To-day, however, there was a something unusual in the Colonel's manner and reception of his visitor, a certain constraint which he did his best to conceal by talking with more fluency than was his wont. The Baron did not heed this. His mind was busy with other thoughts, and he was not disposed to attach importance to such trifles. He was about to turn the conversation to those measures of public safety which were still to some extent in the hands of the military, when Wilten forestalled him, and said rather hurriedly:

"Have you received further intelligence from the capital yet? You are, no doubt, expecting an answer relative to that Winterfeld pamphlet."

The Baron's brow clouded over very noticeably at this question, and there was a pause of some seconds before he responded.

"Yes," he said at length. "The answer reached me this morning."

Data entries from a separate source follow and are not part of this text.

Lemma steps_quiet_list (uuid4_hex : nat -> string) (w : World)
    (evs : list Event) :
  forallb (fun ev => is_output ev || is_mark ev) evs = true ->
  steps uuid4_hex w evs w.
Proof.
  induction evs as [| ev evs IH]; simpl; intros H; [constructor |].
  apply andb_true_iff in H as [Hev Hevs]. apply steps_quiet; auto.
Qed.

Lemma steps_rendered (uuid4_hex : nat -> string) (response : PyVal)
    (title : string) (w : World) :
  steps uuid4_hex w (events_of (print_json_response response title w)) w.
Proof.
  apply steps_quiet_list. rewrite print_json_response_run. simpl.
  destruct (formatted response); reflexivity.
Qed.

Section RunsAreSteps.

Variable uuid4_hex : nat -> string.
Variable agent_stream : list Message -> Message -> Stream.

Let handle := handle_message uuid4_hex agent_stream.

Lemma handle_item_steps (item : Item) (w : World) :
  (forall t a b w1, lines_left w1 < lines_left w ->
     steps uuid4_hex w1 (events_of (handle t a b w1)) (world_of (handle t a b w1))) ->
  steps uuid4_hex w (events_of (handle_item handle item w))
    (world_of (handle_item handle item w)).
Proof.
  intros IH. destruct item as [task update | reply]; simpl.
  - fold (streaming_payload task update). unfold bind.
    pose proof (steps_rendered uuid4_hex (streaming_payload task update)
                  "Streaming Update" w) as Hshown.
    destruct (print_json_response (streaming_payload task update)
                "Streaming Update" w) as [[r0 w0] shown] eqn:Hp.
    rewrite print_json_response_run in Hp. injection Hp as <- <- _.
    simpl in Hshown.
    destruct (TaskState_eqb (state (task_status task)) input_required).
    + unfold input. destruct (inputs w) as [| line rest] eqn:Hin; simpl.
      * eapply steps_app; [exact Hshown |].
        apply steps_eof; [exact Hin | constructor].
      * specialize (IH line (Some (task_id task)) (Some (task_context_id task))
                      (mkWorld rest (uuid_count w) (sent w))).
        destruct (handle line _ _ _) as [[r w1] ev1]. simpl in *.
        eapply steps_app; [exact Hshown |].
        eapply steps_input; [exact Hin |].
        apply IH. unfold lines_left. simpl. rewrite Hin. simpl. lia.
    + simpl. rewrite app_nil_r. exact Hshown.
  - pose proof (steps_rendered uuid4_hex reply "Agent Reply" w) as Hshown.
    rewrite print_json_response_run in *. exact Hshown.
Qed.

Lemma drain_steps (stream : Stream) :
  forall (count : nat) (w : World),
    (forall t a b w1, lines_left w1 < lines_left w ->
       steps uuid4_hex w1 (events_of (handle t a b w1)) (world_of (handle t a b w1))) ->
    steps uuid4_hex w (events_of (drain handle stream count w))
      (world_of (drain handle stream count w)).
Proof.
  induction stream as [| e | item rest IHs]; intros count w IH; simpl;
    try constructor.
  unfold bind.
  pose proof (handle_item_steps item w IH) as Hitem.
  destruct (handle_item_balanced uuid4_hex agent_stream item w) as [_ Hle].
  { intros t a b w1 _. apply handle_message_outline. }
  fold handle in Hle.
  destruct (handle_item handle item w) as [[r w1] ev1]. simpl in *.
  destruct r as [[] | e |]; try exact Hitem.
  specialize (IHs (sent w1) (S count) w1).
  destruct (drain handle (rest (sent w1)) (S count) w1) as [[r2 w2] ev2].
  simpl in *. eapply steps_app; [exact Hitem |].
  apply IHs. intros t a b w' Hw'. apply IH. lia.
Qed.

Lemma handle_message_steps_below (n : nat) :
  forall (text : string) (task_id context_id : option string) (w : World),
    lines_left w < n ->
    steps uuid4_hex w (events_of (handle text task_id context_id w))
      (world_of (handle text task_id context_id w)).
Proof.
  induction n as [| n IH]; intros text task_id context_id w Hn; [lia |].
  unfold handle. rewrite handle_message_unfold. fold handle.
  unfold bracket, handle_message_body. run_step. simpl.
  match goal with
  | |- context [drain handle ?s 0 ?w0] =>
      pose proof (drain_steps s 0 w0) as Hd;
      destruct (drain handle s 0 w0) as [[r w1] ev1]
  end.
  simpl in Hd.
  assert (Hsteps : steps uuid4_hex
            (mkWorld (inputs w) (S (uuid_count w))
               (sent w ++ [message_at uuid4_hex (uuid_count w) text task_id context_id]))
            ev1 w1).
  { apply Hd. intros t a b w' Hw'. apply IH.
    unfold lines_left in *. simpl in *. lia. }
  assert (Hend : forall (tail : list Event) (r' : Result unit),
            forallb (fun ev => is_output ev || is_mark ev) tail = true ->
            steps uuid4_hex w
              (EvCall text task_id context_id ::
               (EvSend (message_at uuid4_hex (uuid_count w) text task_id context_id)
                  :: ev1 ++ tail) ++ [EvReturn r'])
              w1).
  { intros tail r' Htail. apply steps_quiet; [reflexivity |]. simpl.
    apply steps_submit. rewrite <- app_assoc.
    eapply steps_app; [exact Hsteps |].
    apply steps_quiet_list. rewrite forallb_app, Htail. reflexivity. }
  unfold message_at in Hend.
  destruct r as [k | e |]; simpl.
  - destruct (k =? 0); simpl.
    + apply (Hend [EvPrint no_response_text]). reflexivity.
    + apply (Hend []). reflexivity.
  - destruct (isinstance_RuntimeError e); simpl.
    + destruct (Text.contains _ _); simpl.
      * apply (Hend [EvPrint disconnect_text]). reflexivity.
      * apply (Hend []). reflexivity.
    + specialize (Hend [] (Raise e) eq_refl). rewrite app_nil_r in Hend.
      exact Hend.
  - specialize (Hend [] OutOfFuel eq_refl). rewrite app_nil_r in Hend.
    exact Hend.
Qed.

Lemma handle_message_steps (text : string) (task_id context_id : option string)
    (w : World) :
  steps uuid4_hex w (events_of (handle text task_id context_id w))
    (world_of (handle text task_id context_id w)).
Proof. apply (handle_message_steps_below (S (lines_left w))). lia. Qed.

Lemma query_loop_steps (n : nat) :
  forall w,
    steps uuid4_hex w (events_of (query_loop uuid4_hex agent_stream n w))
      (world_of (query_loop uuid4_hex agent_stream n w)).
Proof.
  induction n as [| n IH]; intros w; simpl; [constructor |].
  unfold bind, input.
  destruct (inputs w) as [| line rest] eqn:Hin; simpl.
  - apply steps_eof; [exact Hin | constructor].
  - destruct (is_exit (Text.strip line)); simpl.
    + eapply steps_input; [exact Hin |].
      apply steps_quiet; [reflexivity | constructor].
    + pose proof (handle_message_steps (Text.strip line) None None
                    (mkWorld rest (uuid_count w) (sent w))) as H1.
      fold handle.
      destruct (handle (Text.strip line) None None _) as [[r w1] ev1].
      simpl in *.
      destruct r as [[] | e |]; simpl;
        try (eapply steps_input; [exact Hin | exact H1]).
      specialize (IH w1).
      destruct (query_loop uuid4_hex agent_stream n w1) as [[r2 w2] ev2].
      simpl in *. eapply steps_input; [exact Hin |].
      eapply steps_app; eassumption.
Qed.

Lemma interactive_loop_steps (supports_streaming : bool) (w : World) :
  steps uuid4_hex w
    (events_of (interactive_loop uuid4_hex agent_stream supports_streaming w))
    (world_of (interactive_loop uuid4_hex agent_stream supports_streaming w)).
Proof.
  unfold interactive_loop, bind, print, emit, while_true.
  pose proof (query_loop_steps (S (List.length (inputs w))) w) as H.
  destruct (query_loop _ _ _ w) as [[r w1] ev1]. simpl in *.
  apply steps_quiet; [reflexivity | exact H].
Qed.

End RunsAreSteps.

Lemma lines_read_app (evs1 evs2 : list Event) :
  lines_read (evs1 ++ evs2) = lines_read evs1 ++ lines_read evs2.
Proof.
  induction evs1 as [| ev evs1 IH]; [reflexivity |].
  destruct ev as [| | | | p [line |] | | |]; simpl; rewrite IH; reflexivity.
Qed.

Lemma steps_lines (uuid4_hex : nat -> string) (w w' : World) (evs : list Event) :
  steps uuid4_hex w evs w' -> inputs w = lines_read evs ++ inputs w'.
Proof.
  intros H. induction H as [w | w w' ev evs Hq _ IH | w w' p line rest evs Hin _ IH
                            | w w' p evs Hin _ IH | w w' t a b evs _ IH]; simpl.
  - reflexivity.
  - destruct ev; try discriminate Hq; exact IH.
  - rewrite Hin. simpl in IH. rewrite IH. reflexivity.
  - exact IH.
  - exact IH.
Qed.

Lemma steps_messages (uuid4_hex : nat -> string) (w w' : World) (evs : list Event) :
  steps uuid4_hex w evs w' ->
  sent w' = sent w ++ messages_sent evs /\
  uuid_count w' = uuid_count w + List.length (messages_sent evs) /\
  map messageId (messages_sent evs) =
    map uuid4_hex (seq (uuid_count w) (List.length (messages_sent evs))) /\
  Forall well_formed (messages_sent evs).
Proof.
  intros H. induction H as [w | w w' ev evs Hq _ IH | w w' p line rest evs Hin _ IH
                            | w w' p evs Hin _ IH | w w' t a b evs _ IH]; simpl.
  - rewrite app_nil_r. repeat split; auto.
  - destruct ev; try discriminate Hq; exact IH.
  - exact IH.
  - exact IH.
  - destruct IH as (Hsent & Hcount & Hids & Hwf). simpl in *.
    repeat split.
    + rewrite Hsent, <- app_assoc. reflexivity.
    + rewrite Hcount. lia.
    + rewrite Hids. reflexivity.
    + constructor; [| exact Hwf]. split; [reflexivity |]. eexists. reflexivity.
Qed.

(** X2.  What a session adds to the messages the agent has seen is
    exactly what it submitted, in the order of submission; it
    generates one identifier for each of these messages and no other,
    and gives them out in the order they were generated; and each
    message is from the user and has one text part. *)
Theorem submissions_are_logged (uuid4_hex : nat -> string)
    (agent_stream : list Message -> Message -> Stream)
    (supports_streaming : bool) (w : World) :
  let run := interactive_loop uuid4_hex agent_stream supports_streaming w in
  let messages := messages_sent (events_of run) in
  sent (world_of run) = sent w ++ messages /\
  uuid_count (world_of run) = uuid_count w + List.length messages /\
  map messageId messages =
    map uuid4_hex (seq (uuid_count w) (List.length messages)) /\
  Forall well_formed messages.
Proof.
  cbv zeta. apply (steps_messages uuid4_hex), interactive_loop_steps.
Qed.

"Well?" asked the Colonel, eagerly.

Raven leaned back in his chair, and replied in a tone wherein irony and bitterness were equally blended:

"Our friends in the capital appear to have lost sight of the fact that, as their representative, I have acted in their name, and that through long years they have seconded me in all my acts to the best of their ability. You were right in warning me against the intrigues at head- quarters, which were secretly undermining me. I see now how hollow is the ground on which I stand. A few months ago they would not have dared to give me such an answer."

"What: they have not tried to hint----" the Colonel stopped; he did not like to finish the phrase.

"They have hinted much--in the most courteous form, naturally, and with an unusually lavish expenditure of fair words--but the meaning remains the same. I think it would not be disagreeable to the gentlemen in office yonder, if I were to make my bow and withdraw from the scene. I am a stumbling-block in the way of several persons there, and they, of course, seek to profit by any attack upon me. At present, however, I am not inclined to make room for them."

Colonel Wilten remained silent, and studied the carpet diligently.